How to Script a Video for Your E-Learning Content
Videos are an important component of your e-learning course. Here’s why you shouldn’t wing it.
A lot of online educators fall into one of two camps: Either they are comfortable writing content but the idea of standing in front of a camera intimidates them, or they dislike writing content and are hoping video tutorials will spare them an unpleasant task.
Well, I have mixed news for both these groups. First: You’re going to need to get used to writing video scripts. And second: while they’re a different skill set than a lot of other content writing, they’re also a lot easier for most people.
When creating video content for e-learning, scripts are simply too important a step to skip. They:
- Provide structure for the lessons. It’s important you cover all the right content, but you also need to get the pacing down.
- Cut down on awkward pauses and vocal hesitation sounds. Um’s and Uh’s sound unprofessional and can be annoying to the learner.
- Reduce the number of takes and post-production edits. Worried that writing a script will take too much time? Wait until you’re on your twentieth bad take.
- Help maintain consistency across your course content. Keep the tone and terms the same from video to video.
And that’s just a start! Scripts save a lot of time and can greatly improve the quality of your course content. But it’s easy for them to become wooden unless they’re written the right way. So, if you’ve ever wondered how to write a natural tutorial script, this post is for you.
1. Plan your content in the context of the full course.
Unless you’re doing a casual vlog (which, to be fair, you might be), you’re going to want to understand how each video fits into your overall course structure. There’s only so much you can wing before quality suffers and learners drop out.
Remember that your course isn’t appearing in a vacuum, but as part of a longer content series. Use this big-picture context to select what material is most important for each video. At this point, you are beginning to edit your video plan to make sure you cover all the bases without straying off topic too much.
2. Be concise and cut long, flourishing vocabulary words.
Don’t fall into the trap of trying to write a script the way you wrote college term papers. Your job isn’t to impress anyone—it’s to educate. The more complex your sentence structures and vocabulary choices, the harder it will be for you to read the script aloud. You’ll find yourself tripping over your tongue, which will make it sound as though the long words you used don’t come naturally to you.
Instead, scrutinize your script for verbose phrases, repetition, and needless qualifiers. This will make you sound more confident as well as more knowledgeable.
3. Use active sentence constructions.
If you’ve ever taken a writing course, you’ve probably heard someone decry the use of the passive voice in writing. Passive voice is often overused, but that doesn’t make it a forbidden. In fact, it has some important uses that even its greatest detractors can’t deny.
However, it’s generally not good for videos, for a couple of the reasons touched on above: it’s tends to be more complex than active voice sentences, and it’s intentionally indirect.
If you aren’t sure what we mean by passive voice, compare these two sentences:
A) The lesson was learned by the students.

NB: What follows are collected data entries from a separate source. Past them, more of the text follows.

Lemma lively_step g ev e e' r : quiet ev -> lively g e r -> step ev e = Next e' -> exists r', lively g e' r'.
Proof.
  intros Hq H E. pose proof H as [H1 H2 H3 H4 H5]. pose proof (fun g' a => other_applier g g' e a H1) as Ha.
  pose proof (fun g' a => other_listener g g' e a H1) as Hn.
  assert (forall (b : bool) x, guarded b x = Next e' -> b = true /\ x = e') as Hg by (by intros [] x [= <-]).
  destruct ev as [fd| | | | |g' tid forced|g' packet now|g'|g' data|g'|g'|g'|g'|g'|g' ok|g']; try done; cbn [step] in E.
  - injection E as <-. exists r. eapply lively_same; [exact H|done..|]. by apply (statusPeer_skip _ (key "state")).
  - injection E as <-. exists r. by eapply lively_same.
  - unfold heartbeatTurn in E. destruct (_ && _); [done|]. injection E as <-. exists r. destruct forced; [by eapply lively_same|done].
  - destruct (runs_ e !! g'); [|done]. destruct (negb _); [done|].
    destruct (parseStunResponse _) as [[[ip port]|]|]; [|injection E as <-; eauto|done]. injection E as <-. exists r.
    unfold updateLocalEndpoint. cbv zeta. set (e1 := updateStatus _ e).
    assert (lively g e1 r) as Hl.
    { eapply lively_same; [exact H|done..|]. unfold e1. rewrite updateStatus_status. cbn [foldl fst snd]. by rewrite !statusPeer_skip. }
    clearbody e1. destruct (_ || _); [by eapply lively_same|done].
  - destruct (runs_ e !! g'); [|done]. destruct (r_restartOnce _); injection E as <-; [eauto|].
    destruct (lively_aside g g' (fun r => r <| r_restartOnce := true |>) e r H) as [r' Hr]; [done|]. exists r'.
    eapply lively_same; [exact Hr|done..|]. by apply (statusPeer_skip _ (key "restartRequested")).
  - apply Hg in E as [E%bool_decide_eq_true <-]. rewrite (Hn _ _ E) by done. by eapply lively_peer.
  - apply Hg in E as [[E%bool_decide_eq_true Ec]%andb_true_iff <-]. rewrite (Hn _ _ E) in Ec by done. rewrite H2 in Ec. cbn in Ec. congruence.
  - apply Hg in E as [E%bool_decide_eq_true <-]. rewrite (Hn _ _ E) by done. exists (r <| r_listener := Listening |>).
    constructor; try done; [apply (others_mod g g _ e H1); by left|by cbn; rewrite lookup_alter_eq, H2|].
    unfold phase, awaited in *. cbn. destruct (r_applier r); try done; [by left; left|by left; left|].
    split; [by left; left|apply H5].
  - apply Hg in E as [[E%bool_decide_eq_true Ec]%andb_true_iff <-]. rewrite (Ha _ _ E) by done. exists (r <| r_applier := Reading |>).
    constructor; try done; [apply (others_mod g g _ e H1); by left|by cbn; rewrite lookup_alter_eq, H2].
  - apply Hg in E as [[E%bool_decide_eq_true Ec]%andb_true_iff <-]. rewrite (Ha _ _ E) in Ec by done. rewrite H2 in Ec. cbn in Ec. congruence.
  - apply Hg in E as [E%bool_decide_eq_true <-]. rewrite (Ha _ _ E) by done. eexists. apply lively_mod; [exact H|done..|].
    unfold phase. cbn [r_applier]. destruct (complete _) eqn:Ec; [by right|]. right. intros text Ht. congruence.
  - destruct (r_applier <$> _) as [[]|] eqn:Ea; try done. injection E as <-. pose proof (Ha _ _ Ea) as Hge. rewrite Hge in * by done.
    rewrite H2 in Ea. injection Ea as Ea. by eapply lively_apply.
  - destruct (r_applier <$> _) as [[]|] eqn:Ea; try done. injection E as <-. pose proof (Ha _ _ Ea) as Hge. rewrite Hge in * by done.
    rewrite H2 in Ea. injection Ea as Ea. by eapply lively_update.
Qed.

B) The students learned the lesson.
The first sentences is passive (and not a good one). It’s inverted the direct object and the verb to de-emphasize or obscure whatever is responsible for the action in the sentence. The classic example is, “mistakes were made.” Who made mistakes? It doesn’t say.

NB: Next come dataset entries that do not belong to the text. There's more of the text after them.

(** The resolver takes a text for a domain name exactly if it is labels
    of 1 to 63 letters, digits, underscores and inner hyphens, with dots between
    them and perhaps one at the end, at most 253 characters without that one,
    not all of them digits. *)
Theorem isDomainName_spec s : isDomainName s = true <-> domainName s.
Proof.
  pose proof (nameLoop_good s [] false) as Hg. unfold lastOf in Hg. simpl in Hg.
  specialize (Hg partial_nil). pose proof (nameLoop_nonNumeric s 46 false 0) as Hn.
  assert ((exists labels dot, dotted s labels dot /\ (length (joined [46%Z] labels) <= 253)%nat) <->
    good s /\ (length s =? 0)%nat || (254 <? length s)%nat || ((length s =? 254)%nat && negb (default 0 (last s) =? 46)) = false) as Hlen.
  { split.
    - intros (labels & dot & Hd & Hl). split; [by exists labels, dot|]. destruct (length_dotted _ _ _ Hd) as (-> & ? & Hdot).
      rewrite (proj2 (Nat.eqb_neq _ _)), (proj2 (Nat.ltb_ge _ _)) by (destruct dot; lia). simpl.
      destruct dot; [rewrite (proj2 Hdot) by done; apply andb_false_r|]. by rewrite (proj2 (Nat.eqb_neq _ _)) by lia.
    - intros [(labels & dot & Hd) Hl]. exists labels, dot. split; [done|].
      destruct (length_dotted _ _ _ Hd) as (Es & ? & Hdot). apply orb_false_iff in Hl as [[_ Hl]%orb_false_iff Hd'].
      apply Nat.ltb_ge in Hl. destruct dot; [lia|].
      destruct (Z.eqb_spec (default 0 (last s)) 46) as [E|_]; [by apply Hdot in E|]. rewrite andb_true_r, Nat.eqb_neq in Hd'. lia. }
  transitivity ((exists labels dot, dotted s labels dot /\ (length (joined [46%Z] labels) <= 253)%nat) /\
    exists c, c ∈ s /\ isDigit c = false /\ c <> 46); [|unfold domainName; naive_solver].
  rewrite Hlen. unfold isDomainName. destruct (_ || _ && _) eqn:El; [naive_solver|].
  destruct (nameLoop s 46 false 0) as [[[lst nn] partlen]|]; simpl in Hg.
  - specialize (Hn _ eq_refl). simpl in Hn. destruct ((lst =? 45) || (63 <? partlen)%nat).
    + split; [done|]. intros [[Hgood _] _]. by pose proof (proj2 Hg (or_introl Hgood)).
    + rewrite Hn. assert (good s) by (destruct (proj1 Hg eq_refl) as [?|[_ ->]]; [done|done]). naive_solver.
  - split; [done|]. intros [[Hgood _] _]. by pose proof (proj2 Hg (or_introl Hgood)).
Qed.

(** ** Lemmas: which responses answer a question *)

Lemma equalLoop_spec x y : length x = length y -> equalLoop x y = true <-> lowerASCII <$> x = lowerASCII <$> y.
Proof.
  revert y. induction x as [|a x IH]; intros [|b y] Hl; try done. injection Hl as Hl.
  cbn [equalLoop]. rewrite !fmap_cons. destruct (Z.eqb_spec (lowerASCII a) (lowerASCII b)) as [->|E]; cbn [negb].
  - rewrite (IH _ Hl). split; [by intros ->|by intros [= ?]].
  - by split; [|intros [=]].
Qed.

The second sentences is active, because it puts the doers of the verb in front. You’ll notice it requires fewer grammatical acrobatics, and is easier to understand.
Of course, there are times when you want to use passive voice, even in a video lesson. You’ll notice I used it earlier when I said “passive voice is often overused.” I wanted to avoid saying whowas overusing passive voice, because any number of people could be overusing it, and naming them is beside the point. Your job, in scriptwriting, isn’t to avoid ever using the passive voice, but to get better at identifying it and rephrasing if the active voice would be more appropriate.
4. Read your script aloud until it sounds conversational.
Wonder how you can tell if your script is too wordy or crammed full of passive constructions? Read it aloud. In fact, you should rehearse your script multiple times, and return to any areas that feel rough or unnatural to you. Practice your script until the words roll off your tongue. It should sound as though you are casually explaining something to an acquaintance at a networking event—not like you’re on a podium, declaiming in a faux-British accent.
5. If you’re using visuals, use thumbnails and storyboards to plan pacing and timing.
Finally, spare a thought for the visuals and storyboard of your script. Work carefully with your script to make it align with the thumbnails of your lesson. If certain slides or visuals are carefully timed, it will be more important than ever to ensure your script matches up with reality.
Scripts are a tool, not a crutch.
Finally, loosen up! Your script should feel comfortable to you, and ideally, you’ll know it so well you won’t have to read it word for word. In fact, doing so could be the very thing that causes you to sound so wooden in the first place.
As you practice reading it, you’ll gain a better feel for the words and the ideas behind them. If you need to go back and edit, or even rephrase during a shoot, trust that instinct. Shooting tutorial videos is one time when it’s OK to like the sound of your own voice.